(* ===== verification/HashCopy.v ===== *)
(** Copying, merging, duplicating and sorting tables (Zend/zend_hash.c), the
    iterators that follow a table through its copies, and the conversions
    between symbol and property tables. *)

From stdpp Require Import base numbers list gmap.
From S2P Require Import Prelude ZendTypes NumericStr HashTable HashOps HashSymtable ZendSort.

(** What copying asks of a value: [Z_OPT_REFCOUNTED]; the referenced value when
    it is a reference with a single owner ([Z_ISREF] and a refcount of 1); the
    address of the table when it is an array. *)
Class ZValue (V : Type) := {
  Z_OPT_REFCOUNTED : V -> bool;
  Z_REFVAL_1 : V -> option (zval V);
  Z_ARRVAL : V -> option Z
}.

Section Copy.
Context {V : Type} {E : ZEnv V} {Z_ops : ZValue V}.
Implicit Types (t : HashTable V) (w : EG V) (b : Bucket V) (v : zval V).

(** * Iterators *)

Definition null_iter : HashTableIterator := mk_iter 0 0 0.
Definition iter_at w (idx : Z) : HashTableIterator := lget null_iter (ht_iterators w) idx.
Definition upd_iter (idx : Z) (f : HashTableIterator -> HashTableIterator) w : EG V :=
  set_ht_iterators (lset (ht_iterators w) idx (f (iter_at w idx))) w.

(** The first slot whose table is NULL, from [i]. *)
Fixpoint free_iter (l : list HashTableIterator) (i : Z) : option Z :=
  match l with
  | [] => None
  | it :: l => if it_ht it =? 0 then Some i else free_iter l (i + 1)
  end.

Definition inc_iterators t : HashTable V :=
  if negb (HT_ITERATORS_OVERFLOW t) then HT_INC_ITERATORS_COUNT t else t.
Definition dec_iterators t : HashTable V :=
  if negb (HT_ITERATORS_OVERFLOW t) then HT_DEC_ITERATORS_COUNT t else t.

Definition zend_hash_iterator_add (pos : Z) (s : state V) : state V * Z :=
  let (t, w) := s in
  let t := inc_iterators t in
  match free_iter (ht_iterators w) 0 with
  | Some idx =>
      let w := upd_iter idx (fun _ => mk_iter (ht_id t) pos idx) w in
      ((t, if ht_iterators_used w <? idx + 1 then set_ht_iterators_used (idx + 1) w else w), idx)
  | None =>
      let idx := llen (ht_iterators w) in
      let w := set_ht_iterators (ht_iterators w ++ mk_iter (ht_id t) pos idx :: replicate 7 null_iter) w in
      ((t, set_ht_iterators_used (idx + 1) w), idx)
  end.

(** Operations on iterators of several tables work on the tables by address. *)
Definition tables : Type := gmap Z (HashTable V) * EG V.

(** [if (iter->ht && iter->ht != HT_POISONED_PTR && !overflow) HT_DEC_ITERATORS_COUNT(iter->ht)] *)
Definition dec_table (h : Z) (m : gmap Z (HashTable V)) : gmap Z (HashTable V) :=
  if negb (h =? 0) && negb (h =? HT_POISONED_PTR) then alter dec_iterators h m else m.
Definition inc_table (h : Z) (m : gmap Z (HashTable V)) : gmap Z (HashTable V) := alter inc_iterators h m.

(** [while (idx > 0 && EG(ht_iterators)[idx - 1].ht == NULL) idx--;] *)
Fixpoint trim_iterators (n : nat) w : Z :=
  match n with
  | O => 0
  | S m => if it_ht (iter_at w (Z.of_nat m)) =? 0 then trim_iterators m w else Z.of_nat n
  end.

(** [zend_hash_iterator_del] without the removal of copies. *)
Definition iterator_del_one (idx : Z) (s : tables) : tables :=
  let (m, w) := s in
  (dec_table (it_ht (iter_at w idx)) m, upd_iter idx (set_it_ht 0) w).

Definition iterator_del_trim (idx : Z) (s : tables) : tables :=
  let (m, w) := s in
  if idx =? ht_iterators_used w - 1 then (m, set_ht_iterators_used (trim_iterators (Z.to_nat idx) w) w) else s.

(** The loop of [zend_hash_remove_iterator_copies]: each copy is made its own
    only copy before it is deleted, so the deletion does not recurse. *)
Fixpoint remove_copies_loop (n : nat) (idx next_idx : Z) (s : tables) : tables :=
  match n with
  | O => s
  | S n =>
      if next_idx =? idx then s
      else
        let (m, w) := s in
        let cur_idx := next_idx in
        let next_idx := it_next_copy (iter_at w cur_idx) in
        let w := upd_iter cur_idx (set_it_next_copy cur_idx) w in
        remove_copies_loop n idx next_idx (iterator_del_trim cur_idx (iterator_del_one cur_idx (m, w)))
  end.

Definition zend_hash_remove_iterator_copies (idx : Z) (s : tables) : tables :=
  let (m, w) := remove_copies_loop (length (ht_iterators s.2)) idx (it_next_copy (iter_at s.2 idx)) s in
  (m, upd_iter idx (set_it_next_copy idx) w).

Definition zend_hash_iterator_del (idx : Z) (s : tables) : tables :=
  let s := iterator_del_one idx s in
  let s := if negb (it_next_copy (iter_at s.2 idx) =? idx) then zend_hash_remove_iterator_copies idx s else s in
  iterator_del_trim idx s.

(** Search the ring of copies for one on table [h]. *)
Fixpoint find_copy (n : nat) w (idx next_idx h : Z) : option Z :=
  match n with
  | O => None
  | S n =>
      if next_idx =? idx then None
      else if it_ht (iter_at w next_idx) =? h then Some next_idx
      else find_copy n w idx (it_next_copy (iter_at w next_idx)) h
  end.

Definition zend_hash_iterator_find_copy_pos (idx h : Z) (s : tables) : tables * bool :=
  let (m, w) := s in
  let next_idx := it_next_copy (iter_at w idx) in
  if negb (next_idx =? idx) then
    match find_copy (length (ht_iterators w)) w idx next_idx h with
    | Some c =>
        let m := inc_table h (dec_table (it_ht (iter_at w idx)) m) in
        let copy := iter_at w c in
        let w := upd_iter idx (fun it => mk_iter (it_ht copy) (it_pos copy) (it_next_copy it)) w in
        (zend_hash_remove_iterator_copies idx (m, w), true)
    | None => (zend_hash_remove_iterator_copies idx s, false)
    end
  else (s, false).

Definition current_pos_of (h : Z) (m : gmap Z (HashTable V)) : Z :=
  match m !! h with Some t => zend_hash_get_current_pos t | None => 0 end.

Definition zend_hash_iterator_pos (idx h : Z) (s : tables) : tables * Z :=
  if negb (it_ht (iter_at s.2 idx) =? h) then
    let (s, found) := zend_hash_iterator_find_copy_pos idx h s in
    if found then (s, it_pos (iter_at s.2 idx))
    else
      let (m, w) := s in
      let m := inc_table h (dec_table (it_ht (iter_at w idx)) m) in
      let pos := current_pos_of h m in
      ((m, upd_iter idx (fun it => mk_iter h pos (it_next_copy it)) w), pos)
  else (s, it_pos (iter_at s.2 idx)).

(** * Copy and merge *)

(** [pCopyConstructor(p)], if there is one and [p] is not NULL. *)
Definition run_ctor (ctor : option (zptr -> state V -> state V)) (p : option zptr) (s : state V) : state V :=
  match ctor, p with
  | Some f, Some p => f p s
  | _, _ => s
  end.

(** Insert with [op], then run the constructor on the new element. *)
Definition insert_ctor ctor (r : option (state V * option zptr)) : option (state V) :=
  '(s, p) ← r; Some (run_ctor ctor p s).

(** The body of the loop of [zend_hash_copy] for the element at [idx]. *)
Definition copy_element (ctor : option (zptr -> state V -> state V)) (src : HashTable V) (idx : Z) (s : state V)
    : option (state V) :=
  if pos_undef src idx then Some s
  else if fl_PACKED src then insert_ctor ctor (zend_hash_index_update idx (packed src idx) s)
  else
    let p := bucket src idx in
    let data := deref_indirect s.2 (b_val p) in
    if Z_ISUNDEF data then Some s
    else match b_key p with
         | Some key => insert_ctor ctor (zend_hash_update key data s)
         | None => insert_ctor ctor (zend_hash_index_update (b_h p) data s)
         end.

(** [for (idx = 0; idx < source->nNumUsed; idx++)] *)
Fixpoint source_loop (body : Z -> state V -> option (state V)) (n : nat) (idx : Z) (s : state V)
    : option (state V) :=
  match n with
  | O => Some s
  | S n => s ← body idx s; source_loop body n (idx + 1) s
  end.

(** The source is another table: the target operations leave it unchanged. *)
Definition zend_hash_copy ctor (src : HashTable V) (s : state V) : option (state V) :=
  source_loop (copy_element ctor src) (Z.to_nat (nNumUsed src)) 0 s.

Definition merge_element ctor (overwrite : bool) (src : HashTable V) (idx : Z) (s : state V)
    : option (state V) :=
  let data := if fl_PACKED src then packed src idx else deref_indirect s.2 (b_val (bucket src idx)) in
  if Z_ISUNDEF data then Some s
  else
    match key_at src idx with
    | (_, Some key) =>
        insert_ctor ctor (zend_hash_add_or_update_i key data
          (Z.lor (if overwrite then HASH_UPDATE else HASH_ADD) HASH_UPDATE_INDIRECT) s)
    | (h, None) =>
        insert_ctor ctor (if overwrite then zend_hash_index_update h data s else zend_hash_index_add h data s)
    end.

Definition zend_hash_merge ctor (overwrite : bool) (src : HashTable V) (s : state V) : option (state V) :=
  source_loop (merge_element ctor overwrite src) (Z.to_nat (nNumUsed src)) 0 s.

(** [checker] is [zend_hash_replace_checker_wrapper] with its parameter: it sees
    the target, the source value and the source key.  Elements without a
    string key cannot be merged this way. *)
Definition merge_ex_element ctor (checker : state V -> zval V -> Z * option Z -> bool)
    (src : HashTable V) (idx : Z) (s : state V) : option (state V) :=
  let p := bucket src idx in
  if Z_ISUNDEF (b_val p) then Some s
  else if checker s (b_val p) (b_h p, b_key p) then
    match b_key p with
    | Some key => insert_ctor ctor (zend_hash_update key (b_val p) s)
    | None => None
    end
  else Some s.

Definition zend_hash_merge_ex ctor checker (src : HashTable V) (s : state V) : option (state V) :=
  source_loop (merge_ex_element ctor checker src) (Z.to_nat (nNumUsed src)) 0 s.

(** * Duplication *)

Definition zval_refcounted v : bool := match v with IS_VALUE x => Z_OPT_REFCOUNTED x | _ => false end.

(** The [do { ... } while (0)] of the copies: a reference with a single owner is
    replaced by its value (unless that value is the array [self] itself), and
    a refcounted value gains a reference. *)
Definition copy_zval (self : option Z) v w : zval V * EG V :=
  match v with
  | IS_VALUE x =>
      if Z_OPT_REFCOUNTED x then
        match Z_REFVAL_1 x with
        | Some y =>
            let is_self := match self, y with
                           | Some a, IS_VALUE z => bool_decide (Z_ARRVAL z = Some a)
                           | _, _ => false
                           end in
            if is_self then (v, emit (EvAddrefVal v) w)
            else if zval_refcounted y then (y, emit (EvAddrefVal y) w) else (y, w)
        | None => (v, emit (EvAddrefVal v) w)
        end
      else (v, w)
  | _ => (v, w)
  end.

Definition zend_array_dup_value (self : Z) data (pckd with_holes : bool) w : option (zval V * EG V) :=
  if with_holes then
    let data := if negb pckd then deref_indirect w data else data in
    if Z_ISUNDEF data then None else Some (copy_zval (Some self) data w)
  else if negb pckd then
    match data with
    | IS_INDIRECT a => if Z_ISUNDEF (slot w a) then None else Some (copy_zval (Some self) (slot w a) w)
    | _ => Some (copy_zval (Some self) data w)
    end
  else Some (copy_zval (Some self) data w).

(** Copy bucket [p] of the source to bucket [idx] of the target and link it. *)
Definition zend_array_dup_element (src : HashTable V) (idx p : Z) (static_keys with_holes : bool) (s : state V)
    : option (state V) :=
  let (t, w) := s in
  let bp := bucket src p in
  '(v, w) ← zend_array_dup_value (ht_id src) (b_val bp) false with_holes w;
  let t := upd_bucket idx (fun q => mk_Bucket v (b_next q) (b_h bp) (b_key bp)) t in
  let w := if negb static_keys then
             match b_key bp with
             | Some k => if ZSTR_IS_INTERNED k then w else emit (EvAddref k) w
             | None => w
             end
           else w in
  Some (link_bucket idx t, w).

(** Register a copy, on the target, of every iterator of the source. *)
Fixpoint dup_iterators_loop (n : nat) (i source : Z) (s : state V) : state V :=
  match n with
  | O => s
  | S n =>
      let it := iter_at s.2 i in
      if it_ht it =? source then
        let '((t, w), copy_idx) := zend_hash_iterator_add (it_pos it) s in
        let w := upd_iter copy_idx (set_it_next_copy (it_next_copy (iter_at w i))) w in
        dup_iterators_loop n (i + 1) source (t, upd_iter i (set_it_next_copy copy_idx) w)
      else dup_iterators_loop n (i + 1) source s
  end.

Definition zend_array_dup_ht_iterators (src : HashTable V) (s : state V) : state V :=
  dup_iterators_loop (Z.to_nat (ht_iterators_used s.2)) 0 (ht_id src) s.

Fixpoint dup_packed_loop (n : nat) (i : Z) (src : HashTable V) (with_holes : bool) (s : state V) : state V :=
  match n with
  | O => s
  | S n =>
      let (t, w) := s in
      let s := match zend_array_dup_value (ht_id src) (packed src i) true with_holes w with
               | Some (v, w) => (set_packed i v t, w)
               | None => if with_holes then (set_packed i IS_UNDEF t, w) else s
               end in
      dup_packed_loop n (i + 1) src with_holes s
  end.

Definition zend_array_dup_packed_elements (src : HashTable V) (with_holes : bool) (s : state V) : state V :=
  let s := dup_packed_loop (Z.to_nat (nNumUsed src)) 0 src with_holes s in
  if HT_HAS_ITERATORS src then zend_array_dup_ht_iterators src s else s.

(** The loop after the first skipped element: source position [idx], target
    position [target_idx].  [iter_pos] is [Some] when the target has iterators. *)
Fixpoint dup_shift_loop (n : nat) (idx target_idx : Z) (iter_pos : option Z) (src : HashTable V)
    (static_keys with_holes : bool) (s : state V) : state V * Z :=
  match n with
  | O => (s, target_idx)
  | S n =>
      match zend_array_dup_element src target_idx idx static_keys with_holes s with
      | Some (t, w) =>
          let t := if nInternalPointer src =? idx then set_nInternalPointer target_idx t else t in
          let (w, iter_pos) :=
            match iter_pos with
            | Some ip =>
                if ip <=? idx then
                  let (w, ip) := iter_move_loop (Z.to_nat idx) t w idx target_idx ip in (w, Some ip)
                else (w, Some ip)
            | None => (w, None)
            end in
          dup_shift_loop n (idx + 1) (target_idx + 1) iter_pos src static_keys with_holes (t, w)
      | None => dup_shift_loop n (idx + 1) target_idx iter_pos src static_keys with_holes s
      end
  end.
────────────────
> **Assigned task**: Scan the listing above for the line that has "else Z.of_nat n", then copy exactly from that line through the line that has "let w := upd_iter cur_idx".

> **Expected answer**:
  | S m => if it_ht (iter_at w (Z.of_nat m)) =? 0 then trim_iterators m w else Z.of_nat n
  end.

(** [zend_hash_iterator_del] without the removal of copies. *)
Definition iterator_del_one (idx : Z) (s : tables) : tables :=
  let (m, w) := s in
  (dec_table (it_ht (iter_at w idx)) m, upd_iter idx (set_it_ht 0) w).

Definition iterator_del_trim (idx : Z) (s : tables) : tables :=
  let (m, w) := s in
  if idx =? ht_iterators_used w - 1 then (m, set_ht_iterators_used (trim_iterators (Z.to_nat idx) w) w) else s.

(** The loop of [zend_hash_remove_iterator_copies]: each copy is made its own
    only copy before it is deleted, so the deletion does not recurse. *)
Fixpoint remove_copies_loop (n : nat) (idx next_idx : Z) (s : tables) : tables :=
  match n with
  | O => s
  | S n =>
      if next_idx =? idx then s
      else
        let (m, w) := s in
        let cur_idx := next_idx in
        let next_idx := it_next_copy (iter_at w cur_idx) in
        let w := upd_iter cur_idx (set_it_next_copy cur_idx) w in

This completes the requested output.